Apparently Geraldo was visiting with 104.1 FM's Monsters just before Christmas, when they asked him about the time he made international headline for disclosing too much information about troops in Iraq. Geraldo claimed the incident was blown out of proportion, largely by NBC -- and specifically Olbermann. Geraldo then began mumbling semi-audible names, seemingly meant to describe Olbermann: "midget ... punk ... slimeball."

But then, with the Monsters helpful prodding, Geraldo went a step further, leaving no doubt about what he was saying. He called Olbermann a coward -- specifically a "[female part of the anatomy] who wouldn't walk across the street against the red light."

He then said he was ready to fight him, saying: "I would make a pizza out of him."

Saturday, January 06, 2007

Why I Hate "Office Work"

In every place of business there seems to be at least one person who's only real job is to make work for other people and to make their lives miserable (I can think of at least one where I work). The really horrible thing is that sometimes these people are put in charge. Those are the times when a career change would be a good idea, though thoughts usually start to wander to the joys of suicide if no other offers come along quickly.

Thursday, January 04, 2007

Here's A Fun Game!

What is it?

a) Bowl full of mealworms ----> Seriously, that's your answer?
b) Fiber One cereal ----> Way to go, genius.

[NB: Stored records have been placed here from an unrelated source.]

(** [U(N, q) = (1 - q^N) / (1 - q)] for [q <> 1], and [N] when [q = 1]. *)
Definition U (N : Z) (q : Qc) : Qc :=
  if Qc_eq_dec q 1 then Exact.from_Z N
  else (1 - q ^ Z.to_nat N) / (1 - q).

(** [q = clamp(return_probability) * (1 - clamp(scrap_probability))] *)
Definition survival_probability (params : App.Params Qc) : Qc :=
  clamp (App.p_ret params) * (1 - clamp (App.p_scr params)).

(** [start_cost = mass_per_unit * emission_factor_primary
                  + manufacturing_emissions + initial_logistics] *)
Definition start_cost (params : App.Params Qc) (constants : App.Constants Qc)
  : Qc :=
  App.m_Al_mup constants * App.EF_Al_prim constants
  + App.E_manu_mup params + App.E_fw_init constants.

(** [cycle_cost = cleaning_emissions + use_phase_emissions
                  + 2 * (transport_factor_per_100km / 100) * one_way_distance_km] *)
Definition cycle_cost (params : App.Params Qc) (constants : App.Constants Qc)
  : Qc :=
  App.E_clean constants + App.E_use constants
  + Exact.from_Z 2 * (App.T_FACTOR_PER_100KM constants / Exact.from_Z 100)
    * App.KM_ONE_WAY params.

(** [(start_cost + U(N,q) * cycle_cost + end_of_life_balance) / U(N,q)] *)
Definition amortized (params : App.Params Qc) (constants : App.Constants Qc)
    (N : Z) : Qc :=
  let u := U N (survival_probability params) in
  (start_cost params constants + u * cycle_cost params constants
   + App.E_EoL_mup params) / u.
End Doc.

(** ** The expected case of the documentation's section 8 *)

Module Expected.

Definition constants_f : App.Constants float :=
  App.mkConstants 0.00324%float 14.77%float 0.00037%float 0.00437%float
    0.0%float 0.001%float 0.00037%float.

Definition params_f : App.Params float :=
  App.mkParams 0.0008%float 300%float 0.95%float 0.02%float (-0.0015)%float.
Lemma map_follows_trace_run (fuel : nat) (workflowPath : string)
    (additionalPaths : list string) (st : ScanState) :
  scan_run fs fuel workflowPath additionalPaths repoRoot = Some (Ok st) ->
  map_follows_trace fs st.
Proof.
  apply (scan_run_invariant fs repoRoot (map_follows_trace fs)).
  - intros st0 q H. exact H.
  - intros st0 file wf H _ Hwf.
    eapply (map_follows_trace_step st0 wf file [EvParse file]); eauto.
  - intros st0 file [Hmap Hdisc]. unfold map_follows_trace. simpl.
    rewrite discovered_app, parsed_files_app. simpl.
    rewrite !app_nil_r. auto.
  - intros st0 file wf H _ Hwf.
    eapply (map_follows_trace_step st0 wf file [EvCheck file; EvParse file]);
      eauto.
  - split; reflexivity.
Qed.

(** C7: in the map a run returns, the entries stored under the key
    [coordinate@version] of any discovered remote reference are exactly one,
    and it is the first reference with that key in discovery order, the
    order in which the parsed files list their dependencies; a reference
    with the same coordinate and ref shares the key, finds that entry and
    leaves the map as it is. *)
Theorem C7_first_occurrence_wins (fuel : nat) (workflowPath : string)
    (additionalPaths : list string) (st : ScanState)
    (d : ActionDependency) :
  scan_run fs fuel workflowPath additionalPaths repoRoot = Some (Ok st) ->
  let found := flat_map (dependencies_of fs) (parsed_files (trace st)) in
  d ∈ found ->
  NoDup (map fst (allDependencies st)) /\
  exists first,
    first_with_key (dep_key d) found = Some first /\
    entries_with_key (dep_key d) (allDependencies st)
    = [(dep_key d, first)] /\
    (forall d', d' ∈ found ->
       name d' = name d -> version d' = version d ->
       entries_with_key (dep_key d') (allDependencies st)
       = [(dep_key d, first)] /\
       add_to_map (allDependencies st) d' = allDependencies st).
Proof.
  intros Hrun found Hd. subst found.
  apply map_follows_trace_run in Hrun as [Hmap Hdisc].
  rewrite <- Hdisc in *.
  assert (NoDup (map fst (allDependencies st))) as Hnd.
  { rewrite Hmap. apply fold_add_to_map_NoDup. constructor. }
  split; [exact Hnd|].
  destruct (first_with_key_some d _ Hd) as (first & Hfirst & Hkey).
  exists first. split; [exact Hfirst|].
  assert (entries_with_key (dep_key d) (allDependencies st)
          = [(dep_key d, first)]) as Hone.
  { rewrite entries_with_key_get by exact Hnd.
    rewrite Hmap, fold_add_to_map_get. simpl. rewrite Hfirst. reflexivity. }
  split; [exact Hone|].
  intros d' _ Hn Hv.
  assert (dep_key d' = dep_key d) as Hsame
    by (unfold dep_key; rewrite Hn, Hv; reflexivity).
  rewrite Hsame. split; [exact Hone|].
  unfold add_to_map, map_has. rewrite Hsame.
  rewrite Hmap at 1. rewrite fold_add_to_map_get. simpl.
  rewrite Hfirst. reflexivity.
Qed.

End FirstOccurrence.

Lemma C7_first_occurrence_wins_witness :
  NoDup (map fst (allDependencies Examples.cycle_result)) /\
  exists first,
    first_with_key "actions/checkout@v4"
      (flat_map (dependencies_of Examples.fs_cycle)
         (parsed_files (trace Examples.cycle_result))) = Some first /\
    entries_with_key "actions/checkout@v4"
      (allDependencies Examples.cycle_result)
    = [("actions/checkout@v4", first)] /\
    (forall d',
       d' ∈ flat_map (dependencies_of Examples.fs_cycle)
              (parsed_files (trace Examples.cycle_result)) ->
       name d' = "actions/checkout" -> version d' = "v4" ->
       entries_with_key (dep_key d') (allDependencies Examples.cycle_result)
       = [("actions/checkout@v4", first)] /\
       add_to_map (allDependencies Examples.cycle_result) d'
       = allDependencies Examples.cycle_result).
Proof.
  apply (C7_first_occurrence_wins Examples.fs_cycle Examples.repo_root 10
           Examples.workflows_dir [] Examples.cycle_result Examples.checkout).
  - vm_compute. reflexivity.
  - apply list_elem_of_In. vm_compute. auto.
Defined.

(** ** Paths *)

Section PathFacts.

Lemma plain_no_slash (seg : string) : plain seg -> no_slash seg.
Proof. intros (_ & _ & _ & H). exact H. Qed.

Lemma split_slash_app (a b : string) :
  split_slash (a +:+ "/" +:+ b) = split_slash a ++ split_slash b.
Proof.
  induction a as [|c a IH]; simpl; [reflexivity|].
  destruct (Ascii.eqb c chr_slash); simpl.
  - f_equal. exact IH.
  - change (append a (String "/" b)) with (a +:+ "/" +:+ b). rewrite IH.
    pose proof (split_slash_nonempty a) as Hne.
    destruct (split_slash a) as [|seg segs]; [congruence | reflexivity].
Qed.

Lemma split_slash_no_slash (s : string) :
  no_slash s -> split_slash s = [s].
Proof.
  unfold no_slash. induction s as [|c s IH]; simpl; [reflexivity|].
  destruct (Ascii.eqb c chr_slash); simpl; [discriminate|].
  intros H. rewrite IH by exact H. reflexivity.
Qed.

Lemma split_slash_segments (s : string) : Forall no_slash (split_slash s).
Proof.
  unfold no_slash. induction s as [|c s IH]; simpl.
  - repeat constructor.
  - destruct (Ascii.eqb c chr_slash) eqn:Hc.
    + constructor; [reflexivity | exact IH].
    + destruct (split_slash s) as [|seg segs]; [repeat constructor; simpl; rewrite Hc; reflexivity|].
      inversion IH; subst. constructor; [|assumption].
      simpl. rewrite Hc. assumption.
Qed.

Lemma split_join_slash (segs : list string) :
  segs <> [] -> Forall no_slash segs ->
  split_slash (join_slash segs) = segs.
Proof.
  unfold join_slash.
  induction segs as [|seg rest IH]; intros Hne Hall; [congruence|].
  inversion Hall as [|? ? Hseg Hrest]; subst.
  destruct rest as [|seg' rest'].
  - simpl. apply split_slash_no_slash, Hseg.
  - rewrite join_with_cons by discriminate.
    rewrite split_slash_app, split_slash_no_slash by exact Hseg.
    rewrite IH; [reflexivity | discriminate | exact Hrest].
Qed.

Lemma normalize_segments_plain (allow : bool) (segs acc : list string) :
  Forall plain segs ->
  normalize_segments allow segs acc = rev acc ++ segs.
Proof.
  revert acc. induction segs as [|seg rest IH]; intros acc Hall; simpl.
  - rewrite app_nil_r. reflexivity.
  - inversion Hall as [|? ? (H1 & H2 & H3 & _) Hrest]; subst.
    apply String.eqb_neq in H1, H2, H3. rewrite H1, H2, H3. simpl.
    rewrite IH by exact Hrest. simpl. rewrite <- app_assoc. reflexivity.
Qed.

Lemma normalize_segments_output (segs acc : list string) :
  Forall no_slash segs -> Forall plain acc ->
  Forall plain (normalize_segments false segs acc).
Proof.
  revert acc. induction segs as [|seg rest IH]; intros acc Hsegs Hacc; simpl.
  - apply Forall_rev, Hacc.
  - inversion Hsegs as [|? ? Hseg Hrest]; subst.
    destruct (String.eqb seg "") eqn:H1; simpl; [apply IH; assumption|].
    destruct (String.eqb seg ".") eqn:H2; simpl; [apply IH; assumption|].
    destruct (String.eqb seg "..") eqn:H3.
    + destruct acc as [|top below]; [apply IH; assumption|].
      inversion Hacc; subst.
      destruct (String.eqb top ".."); apply IH; assumption.
    + apply IH; [assumption|]. constructor; [|assumption].
      apply String.eqb_neq in H1, H2, H3. repeat split; assumption.
Qed.

Lemma normalizeString_canonical (p : string) :
  canonical ("/" +:+ normalizeString p false).
Proof.
  eexists. split; [reflexivity|].
  apply normalize_segments_output; [apply split_slash_segments | constructor].
Qed.

Lemma isAbsolute_cons (s : string) : isAbsolute (String "/" s) = true.
Proof. unfold isAbsolute, startsWith. simpl. destruct s; reflexivity. Qed.

Lemma isAbsolute_nonempty (s : string) : isAbsolute s = true -> s <> "".
Proof. intros H ->. discriminate H. Qed.

(** With an absolute working directory, path.resolve returns an absolute
    path in normal form. *)
Lemma path_resolve_canonical (wd a b : string) :
  isAbsolute wd = true -> canonical (path_resolve wd a b).
Proof.
  intros Hwd. pose proof (isAbsolute_nonempty _ Hwd) as Hne.
  apply String.eqb_neq in Hne.
  unfold path_resolve. simpl.
  destruct (String.eqb b ""); [|destruct (isAbsolute b)];
    (destruct (String.eqb a ""); [|destruct (isAbsolute a)]);
    simpl; rewrite ?Hne, ?Hwd; simpl; apply normalizeString_canonical.
Qed.

Lemma canonical_nonempty (p : string) : canonical p -> p <> "".
Proof. intros (segs & -> & _). discriminate. Qed.

Lemma endsWith_cons (c : ascii) (s p : string) :
  endsWith (String c s) p = String.eqb (String c s) p || endsWith s p.
Proof. reflexivity. Qed.

Lemma endsWith_slash_no_slash (n : string) :
  no_slash n -> endsWith n "/" = false.
Proof.
  unfold no_slash. induction n as [|c n IH]; [reflexivity|].
  rewrite endsWith_cons. simpl contains_char.
  destruct (Ascii.eqb c chr_slash) eqn:Hc; simpl orb; [discriminate|].
  intros H. rewrite IH by exact H.
  unfold chr_slash in Hc. simpl. rewrite Hc. reflexivity.
Qed.

Lemma endsWith_slash_app (s n : string) :
  n <> "" -> no_slash n -> endsWith (s +:+ "/" +:+ n) "/" = false.
Proof.
  intros Hne Hn.
  assert (forall t, String.eqb (t +:+ "/" +:+ n) "/" = false) as Hneq.
  { intros t. apply String.eqb_neq. destruct t as [|c t]; simpl.
    - intros [= H]. exact (Hne H).
    - intros [= _ H]. destruct t; discriminate H. }
  induction s as [|c s IH].
  - change ("" +:+ "/" +:+ n) with (String "/" n).
    rewrite endsWith_cons, endsWith_slash_no_slash by exact Hn.
    change (String "/" n) with ("" +:+ "/" +:+ n).
    rewrite Hneq. reflexivity.
  - change (String c s +:+ "/" +:+ n) with (String c (s +:+ "/" +:+ n)).
    rewrite endsWith_cons, IH.
    change (String c (s +:+ "/" +:+ n)) with (String c s +:+ "/" +:+ n).
    rewrite Hneq. reflexivity.
Qed.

a) Bowl full of maggots ----> What the hell is wrong with you?
b) Puffed rice cereal ----> You're brilliant, have a gold star.

Now here's the million dollar question... Why the fuck do they have to make cereal that looks like insect larvae? Why God, Why?

Another Day, Another Thing To Add To My List Of Shit I Didn't Get Done

I'm not one for making New Year's resolutions, especially lists. I find it normally turns into a list of shame. Shit I said I wanted to do and didn't, changes I was going to make but was to lazy to, shit I said I was going to stop doing but, hell, who am I kidding, just love to damned much to stop.
I usually do have a mental list of shit I really should accomplish by next year. It's nothing to binding, just shit I probably should do, if I have time. Stuff like finishing the kitchen. That's a big one this year. (though with the new counters I got for Christmas that one should get done fairly soon.)
There is, however, one list that has been growing over this last year, permanently attatched to my fridge. Someone had once given me a "to do" list type pad of paper, and this is what it turned in to...

Gwenhwyfar's "to do" list

- Create evil empire
- Take over world
- Hire Naiomi as evil advisor
- Kill enemies
- Kill advisors
- Write memoirs
- Bake christmas cookies
- Feed orphans...
- To lions
- Renew subscription to Evil Overlord Weekly and People
- Adopt a new, more positive attitude... toward DESTRUCTION!

Hopefully I can scratch a few of those things off by next year.